Il faut « faire toujours mieux avec toujours moins », a résumé le procureur général de Dijon, Jean-Marie Beney. L’activité augmente chez lui et s’ajoute à l’expérimentation des citoyens assesseurs en correctionnelle, le tout dans un contexte de « fonte » des effectifs.

 

« En cas de hausse des affaires nouvelles, c’est l’engorgement assuré », a également mis en garde le président du TGI de Nanterre, Jean-Michel Hayat, dont la juridiction n’a « plus la moindre marge de manoeuvre ».

 

Pour le procureur de Mulhouse, Hervé Robin, c’est un « non sens absolu » que de vouloir transposer à la justice une « logique mathématique » digne d’une entreprise privée.

 

Encouragement toutefois pour les troupes, certains chefs de juridiction ont pu annoncer rénovations et constructions à venir.
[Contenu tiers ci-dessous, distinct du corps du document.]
(* ===== verification/Policies.v ===== *)
(** * Policies by ACL: acl/misc.cpp, stats/util.cpp

    The settings that hold for some users and not for others: messages, speed
    limits, site to site transfers, site commands, ratios, and the strength of
    passwords and IP masks.  Each is a list of rules that is searched in order;
    the model returns the list with the answers its ACLs have stored. *)

From stdpp Require Import prelude gmap strings.
From S2P Require Import Prelude CxxString Errors Numbers Acl Passwd UserData User UserCache Rights Strength Settings.
Local Open Scope Z_scope.
Local Open Scope list_scope.

(** ** Searching the rules *)

(** The first rule that passes [pre], then the ACL, then [post]. *)
Fixpoint select {A} (pre post : A → bool) (info : ACLInfo) (l : list (entry A))
    : option A * list (entry A) :=
  match l with
  | [] => (None, [])
  | e :: l' =>
      if pre (arg e) then
        let '(r, e) := eval_entry info e in
        if r && post (arg e) then (Some (arg e), e :: l')
        else let '(x, l') := select pre post info l' in (x, e :: l')
      else let '(x, l') := select pre post info l' in (x, e :: l')
  end.

(** Every such rule *)
Fixpoint select_all {A} (pre post : A → bool) (info : ACLInfo) (l : list (entry A))
    : list A * list (entry A) :=
  match l with
  | [] => ([], [])
  | e :: l' =>
      if pre (arg e) then
        let '(r, e) := eval_entry info e in
        let '(xs, l') := select_all pre post info l' in
        (if r && post (arg e) then arg e :: xs else xs, e :: l')
      else let '(xs, l') := select_all pre post info l' in (xs, e :: l')
  end.

Definition always {A} (_ : A) : bool := true.

Section code.
Context `{Split, CaseConv, Fnmatch}.
Context (GIDToName : Z → str).
Implicit Types (user : UserData) (path : str).

Abbreviation info user := (User_ACLInfo user GIDToName).

(** [message::Evaluate]; [Choose] applies it to the two lists of messages. *)
Definition message_Evaluate (rights : list Right) user : str * list Right :=
  let '(r, l) := select always always (info user) rights in
  (match r with Some a => rpath a | None => [] end, l).

(** [stats::Max] *)
Definition stats_Max (maxStats : list (entry Z)) user : Z * list (entry Z) :=
  let '(r, l) := select always always (info user) maxStats in (default (-1) r, l).

Definition covers_limit path (l : SpeedLimitRule) : bool := WildcardMatch (sl_path l) path false.

Definition UploadMaximum user path (limits : list (entry SpeedLimitRule))
    : list SpeedLimitRule * list (entry SpeedLimitRule) :=
  if HasFlag user Exempt then ([], limits)
  else select_all (λ l, 0 <? SpeedLimit_Uploads l) (covers_limit path) (info user) limits.

Definition DownloadMaximum user path (limits : list (entry SpeedLimitRule))
    : list SpeedLimitRule * list (entry SpeedLimitRule) :=
  if HasFlag user Exempt then ([], limits)
  else select_all (λ l, 0 <? SpeedLimit_Downloads l) (covers_limit path) (info user) limits.

Definition UploadMinimum user path (limits : list (entry SpeedLimitRule))
    : Z * list (entry SpeedLimitRule) :=
  let '(r, l) := select always (covers_limit path) (info user) limits in
  (match r with Some s => SpeedLimit_Uploads s | None => 0 end, l).

Definition DownloadMinimum user path (limits : list (entry SpeedLimitRule))
    : Z * list (entry SpeedLimitRule) :=
  let '(r, l) := select always (covers_limit path) (info user) limits in
  (match r with Some s => SpeedLimit_Downloads s | None => 0 end, l).

(** [AllowFxp]: whether it is allowed, the new value of [logging], the rules *)
Definition AllowFxp user (logging : bool) (isAllowed : AllowFxpRule → bool)
    (rules : list (entry AllowFxpRule)) : bool * bool * list (entry AllowFxpRule) :=
  let '(r, l) := select always always (info user) rules in
  match r with
  | Some af => (isAllowed af, fxp_logging af, l)
  | None => (false, logging, l)
  end.

Definition AllowFxpSend user logging rules := AllowFxp user logging fxp_uploads rules.
Definition AllowFxpReceive user logging rules := AllowFxp user logging fxp_downloads rules.

(** The loop of [AllowSiteCmd]; a keyword without an ACL is passed over. *)
Fixpoint AllowSiteCmd_loop user (toks : list str) (acls : gmap str ACL) : bool * gmap str ACL :=
  match toks with
  | [] => (false, acls)
  | tok :: toks' =>
      match acls !! tok with
      | None => AllowSiteCmd_loop user toks' acls
      | Some acl =>
          let '(r, acl) := Evaluate acl (info user) in
          let acls := <[tok := acl]> acls in
          if r then (true, acls) else AllowSiteCmd_loop user toks' acls
      end
  end.

Definition AllowSiteCmd user (keyword : str) (acls : gmap str ACL) : bool * gmap str ACL :=
  match Split_ keyword (lit "|") false with
  | [] => (true, acls)
  | toks => AllowSiteCmd_loop user toks acls
  end.

(** [CreditCheck] and [CreditLoss] *)
Definition CreditRule_for user path (rules : list CreditRule)
    : option (str * Z) * list CreditRule :=
  select (λ cc, WildcardMatch cc.1 path false) always (info user) rules.

Definition CreditCheck := CreditRule_for.
Definition CreditLoss := CreditRule_for.

(** [SecureIP]: the minimum that was not met, if one was not *)
Definition SecureIP user (ip : str) (rules : list (entry IPStrength))
    : option IPStrength * list (entry IPStrength) :=
  let '(r, l) := select always always (info user) rules in
  (match r with
   | Some s => if err_ok (IPStrength_Allowed s (IPStrength_of ip)) then None else Some s
   | None => None
   end, l).

Definition SecurePass user (password : str) (rules : list (entry PasswdStrength))
    : option PasswdStrength * list (entry PasswdStrength) :=
  let '(r, l) := select always always (info user) rules in
  (match r with
   | Some s => if PasswdStrength_Allowed s (PasswdStrength_of password) then None else Some s
   | None => None
   end, l).

Definition IPAllowed (cache : UserCache.UserCache) (address : str) : bool :=
  UserCache.IdentIPAllowed_any cache (lit "*@" ++ address).

(** ** Ratios: stats/util.cpp *)

(** A section: its name and its ratio *)
Definition SectionInfo : Type := (str * Z)%type.

Definition DefaultRatio user : Z := SectionRatio user [].

Definition UploadRatio user path (section : option SectionInfo) (rules : list CreditRule)
    : Z * list CreditRule :=
  let fallback rules :=
    let '(cc, rules) := CreditCheck user path rules in
    (match cc with
     | Some (_, r) => if 0 <=? r then Some r else None
     | None => None
     end, rules) in
  let after '(cc, rules) :=
    (match cc, section with
     | Some r, _ => r
     | None, Some (_, r) => if 0 <=? r then r else DefaultRatio user
     | None, None => DefaultRatio user
     end, rules) in
  match section with
  | Some (name, _) =>
      let ratio := SectionRatio user name in
      if 0 <=? ratio then (ratio, rules) else after (fallback rules)
  | None => after (fallback rules)
  end.

(** [freefile] is the answer of [FileAllowed<Freefile>]. *)
Definition DownloadRatio (freefile : bool) user path (section : option SectionInfo)
    (rules : list CreditRule) : Z * list CreditRule :=
  if freefile then (0, rules)
  else if match section with Some (name, _) => SectionRatio user name =? 0 | None => false end
  then (0, rules)
  else
    let '(cl, rules) := CreditLoss user path rules in
    let rest := match section with
                | Some (_, r) => if 0 <=? r then r else if DefaultRatio user =? 0 then 0 else 1
                | None => if DefaultRatio user =? 0 then 0 else 1
                end in
    (match cl with Some (_, r) => if 0 <=? r then r else rest | None => rest end, rules).

End code.

(** ** Lemmas *)

(** A rule applies to a user: it passes both tests and its ACL admits him. *)
Definition rule_applies {A} (pre post : A → bool) (info : ACLInfo) (r : A * list Permission) : Prop :=
  pre r.1 = true ∧ allowed r.2 info ∧ post r.1 = true.

(** The first rule that applies has the argument [a]. *)
Definition first_applies {A} (pre post : A → bool) (info : ACLInfo)
    (rules : list (A * list Permission)) (a : A) : Prop :=
  ∃ before ps after,
    rules = before ++ (a, ps) :: after ∧ rule_applies pre post info (a, ps) ∧
    Forall (λ r, ¬ rule_applies pre post info r) before.

Lemma first_applies_cons {A} pre post info (r : A * list Permission) rules a :
  first_applies pre post info (r :: rules) a ↔
  (rule_applies pre post info r ∧ r.1 = a) ∨
  (¬ rule_applies pre post info r ∧ first_applies pre post info rules a).
Proof.
  split.
  - intros (before & ps & after & E & Ha & Hb). destruct before as [|b before].
    + injection E as -> ->. by left.
    + injection E as <- ->. apply Forall_cons in Hb as [Hb1 Hb2]. right. split; [done|].
      by exists before, ps, after.
  - intros [[Ha <-] | [Hn (before & ps & after & -> & Ha & Hb)]].
    + exists [], r.2, rules. by destruct r.
    + exists (r :: before), ps, after. split_and!; [done|done|by constructor].
Qed.

Lemma select_spec {A} pre post info (l : list (entry A)) :
  coherent info l →
  let '(r, l') := select pre post info l in
  coherent info l' ∧ map erase l' = map erase l ∧
  ∀ a, r = Some a ↔ first_applies pre post info (map erase l) a.
Proof.
  induction l as [|e l IH].
  { intros _. cbn. split; [apply Forall_nil_2|]. split; [done|]. intros a. split; [done|].
    intros (before & ps & after & E & _). by destruct before. }
  intros [He Hl]%coherent_cons. specialize (IH Hl). cbn [select map].
  pose proof (λ a, first_applies_cons pre post info (erase e) (map erase l) a) as Hfc.
  change (erase e) with (arg e, perms (acl e)) in *. unfold rule_applies at 1 2 in Hfc.
  cbn [fst snd] in Hfc.
  destruct (select pre post info l) as [x l']. destruct IH as (Hl' & E & Hx).
  destruct (pre (arg e)) eqn:Hp.
  2: { split_and!; [by apply coherent_cons| by cbn; rewrite E|]. intros a. rewrite Hfc, Hx, ?Hp. naive_solver. }
  pose proof (eval_entry_spec info e He) as Hs. destruct (eval_entry info e) as [r e'].
  destruct Hs as (-> & He' & Ee). assert (Ha : arg e' = arg e) by exact (f_equal fst Ee).
  pose proof (Evaluate_loop_spec (perms (acl e)) info) as Hev. rewrite Ha.
  destruct (Evaluate_loop _ info && post (arg e)) eqn:Hb.
  - apply andb_true_iff in Hb as [Hb1 Hb2]. apply Hev in Hb1.
    split_and!; [by apply coherent_cons| by cbn; rewrite Ee|].
    intros a. rewrite Hfc, ?Hp. split; [intros [= <-]; left; by split_and! | intros [[_ <-] | [Hn _]]; [done|]].
    exfalso. by apply Hn.
  - apply andb_false_iff in Hb.
    assert (Hn : ¬ (true = true ∧ allowed (perms (acl e)) info ∧ post (arg e) = true)).
    { intros (_ & H1%Hev & H2). destruct Hb; congruence. }
    split_and!; [by apply coherent_cons| by cbn; rewrite Ee, E|].
    intros a. rewrite Hfc, Hx, ?Hp. split; [intros Hf; right; by split|]. by intros [[? _] | [_ ?]].
Qed.

Lemma eval_fresh {A} info (e : entry A) :
  finalResult (acl e) = None →
  eval_entry info e =
  (Evaluate_loop (perms (acl e)) info,
   Entry (arg e) {| perms := perms (acl e);
                    finalResult := Some (Evaluate_loop (perms (acl e)) info) |}).
Proof. intros E. unfold eval_entry, Evaluate. by rewrite E. Qed.

(** ** Properties *)

Section properties.
Context `{Split, CaseConv, Fnmatch}.
Context (GIDToName : Z → str).

(** Credit rules.  The ratio that applies to a user on a path is that of the
    first rule whose path mask matches and whose ACL admits the user; asking
    leaves the rules as they are, and the stored answers those of the user. *)
Lemma CreditCheck_first_match user path rules :
  coherent (User_ACLInfo user GIDToName) rules →
  let '(r, rules') := CreditCheck GIDToName user path rules in
  coherent (User_ACLInfo user GIDToName) rules' ∧ map erase rules' = map erase rules ∧
  ∀ a, r = Some a ↔
    ∃ before ps after,
      map erase rules = before ++ (a, ps) :: after ∧
      (WildcardMatch a.1 path false = true ∧ allowed ps (User_ACLInfo user GIDToName)) ∧
      Forall (λ b, ¬ (WildcardMatch b.1.1 path false = true ∧
                      allowed b.2 (User_ACLInfo user GIDToName))) before.
Proof.
  intros Hc. unfold CreditCheck, CreditRule_for.
  pose proof (select_spec (λ cc : str * Z, WildcardMatch cc.1 path false) always _ rules Hc) as Hs.
  destruct (select _ _ _ rules) as [r rules']. destruct Hs as (Hc' & E & Hr).
  split_and!; [done|done|]. intros a. rewrite Hr. unfold first_applies, rule_applies, always.
  split; intros (before & ps & after & -> & Ha & Hb); exists before, ps, after;
    (split; [done|]; split; [naive_solver|]);
    (eapply Forall_impl; [exact Hb|]); cbn; naive_solver.
Qed.

(** Speed limits are swapped.  A line "maximum_speed mask D U acl" (or
    minimum_speed) gives the limit D on downloads and U on uploads, says the
    manual; but for a user to whom the line applies, D is what the code takes
    for the limit on uploads and U for that on downloads. *)
Lemma speed_limits_swapped user path mask d u acls e dn up :
  SpeedLimit_of (mask :: d :: u :: acls) = Ok e →
  ParseSize d = Ok dn → ParseSize u = Ok up → HasFlag user Exempt = false →
  WildcardMatch mask path false = true →
  allowed (perms (acl e)) (User_ACLInfo user GIDToName) →
  (UploadMinimum GIDToName user path [e]).1 = dn ∧
  (DownloadMinimum GIDToName user path [e]).1 = up ∧
  map SpeedLimit_Uploads (UploadMaximum GIDToName user path [e]).1 = (if 0 <? dn then [dn] else []) ∧
  map SpeedLimit_Downloads (DownloadMaximum GIDToName user path [e]).1 = (if 0 <? up then [up] else []).
Proof.
  intros He Hd Hu Hx Hm Ha%Evaluate_loop_spec.
  assert (Hf : finalResult (acl e) = None ∧
               arg e = {| sl_path := mask; downloads := dn; uploads := up |}).
  { unfold SpeedLimit_of, tok in He. cbn [lookup list_lookup rbind] in He.
    rewrite Hd, Hu in He. cbn [rbind] in He. by injection He as <-. }
  destruct Hf as [Hf Hl].
  unfold UploadMinimum, DownloadMinimum, UploadMaximum, DownloadMaximum. rewrite Hx.
  cbn [select select_all]. rewrite (eval_fresh _ e Hf), Ha. unfold covers_limit, always.
  cbn [arg andb]. rewrite Hl. cbn [sl_path]. rewrite Hm.
  unfold SpeedLimit_Uploads, SpeedLimit_Downloads. cbn [downloads uploads].
  split_and!; [done|done| |]; by case_match.
Qed.

End properties.

(** ** Examples *)

Module Example.
#[export] Existing Instances ref_split ref_fnmatch ref_case.

Definition user : UserData := default_UserData 0.
Definition rules : list CreditRule :=
  [Entry (lit "/old/*", 1) (FromString (lit "*")); Entry (lit "/*", 3) (FromString (lit "!-joe *"))].
End Example.
Import Example.

Lemma CreditCheck_first_match_example :
  ∃ before ps after, map erase rules = before ++ ((lit "/*", 3), ps) :: after ∧ allowed ps (User_ACLInfo user (λ _, [])).
Proof.
  assert (Hc : coherent (User_ACLInfo user (λ _, [])) rules).
  { unfold coherent, rules. repeat constructor; done. }
  pose proof (CreditCheck_first_match (λ _, []) user (lit "/new/x") rules Hc) as H.
  assert (E : (CreditCheck (λ _, []) user (lit "/new/x") rules).1 = Some (lit "/*", 3))
    by (vm_compute; reflexivity).
  destruct (CreditCheck (λ _, []) user (lit "/new/x") rules) as [r rules']. cbn [fst] in E. subst r.
  destruct H as (_ & _ & Hr). destruct (proj1 (Hr _) eq_refl) as (b & ps & a & E & [_ Ha] & _).
  exists b, ps, a. split; [exact E | exact Ha].
Defined.

(** 100 kB/s down and 7 kB/s up *)
Lemma speed_limits_swapped_example :
  ∃ e, SpeedLimit_of [lit "*"; lit "100"; lit "7"; lit "*"] = Ok e ∧
       (UploadMinimum (λ _, []) user (lit "/f") [e]).1 = 100.
Proof.
  destruct (SpeedLimit_of [lit "*"; lit "100"; lit "7"; lit "*"]) as [e|x] eqn:E;
    [|vm_compute in E; discriminate].
  exists e. split; [reflexivity|].
  assert (Ha : allowed (perms (acl e)) (User_ACLInfo user (λ _, []))).
  { apply Evaluate_loop_spec. vm_compute in E. injection E as <-. vm_compute. reflexivity. }
  exact (proj1 (speed_limits_swapped (λ _, []) user (lit "/f") _ _ _ _ e 100 7 E eq_refl eq_refl
    eq_refl eq_refl Ha)).
Defined.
On a d’ailleurs fêté avec profusion de petits fours et champagne l’inauguration du palais de justice historique de Lyon fraîchement rénové.

 

Au tribunal de Saint-Malo, c’est la moquette de la salle d’audience, inaugurée en 1957 par le ministre de la Justice d’alors, François Mitterrand, qui a été changée.

 

L’ancienne était dans un état lamentable et présentait un gros trou devenu « un sujet de plaisanterie lors des audiences de rentrée », « le symbole de notre misère », a souligné le président du TGI, François Génicon.

 

« J’avais promis au député maire que lorsque j’aurais trois francs six sous, je lui encadrerais ce trou ». Ce qu’il a fait. A l’issue de l’audience solennelle, M. Génicon a remis au maire et ancien député René Couanau le morceau troué, joliment encadré.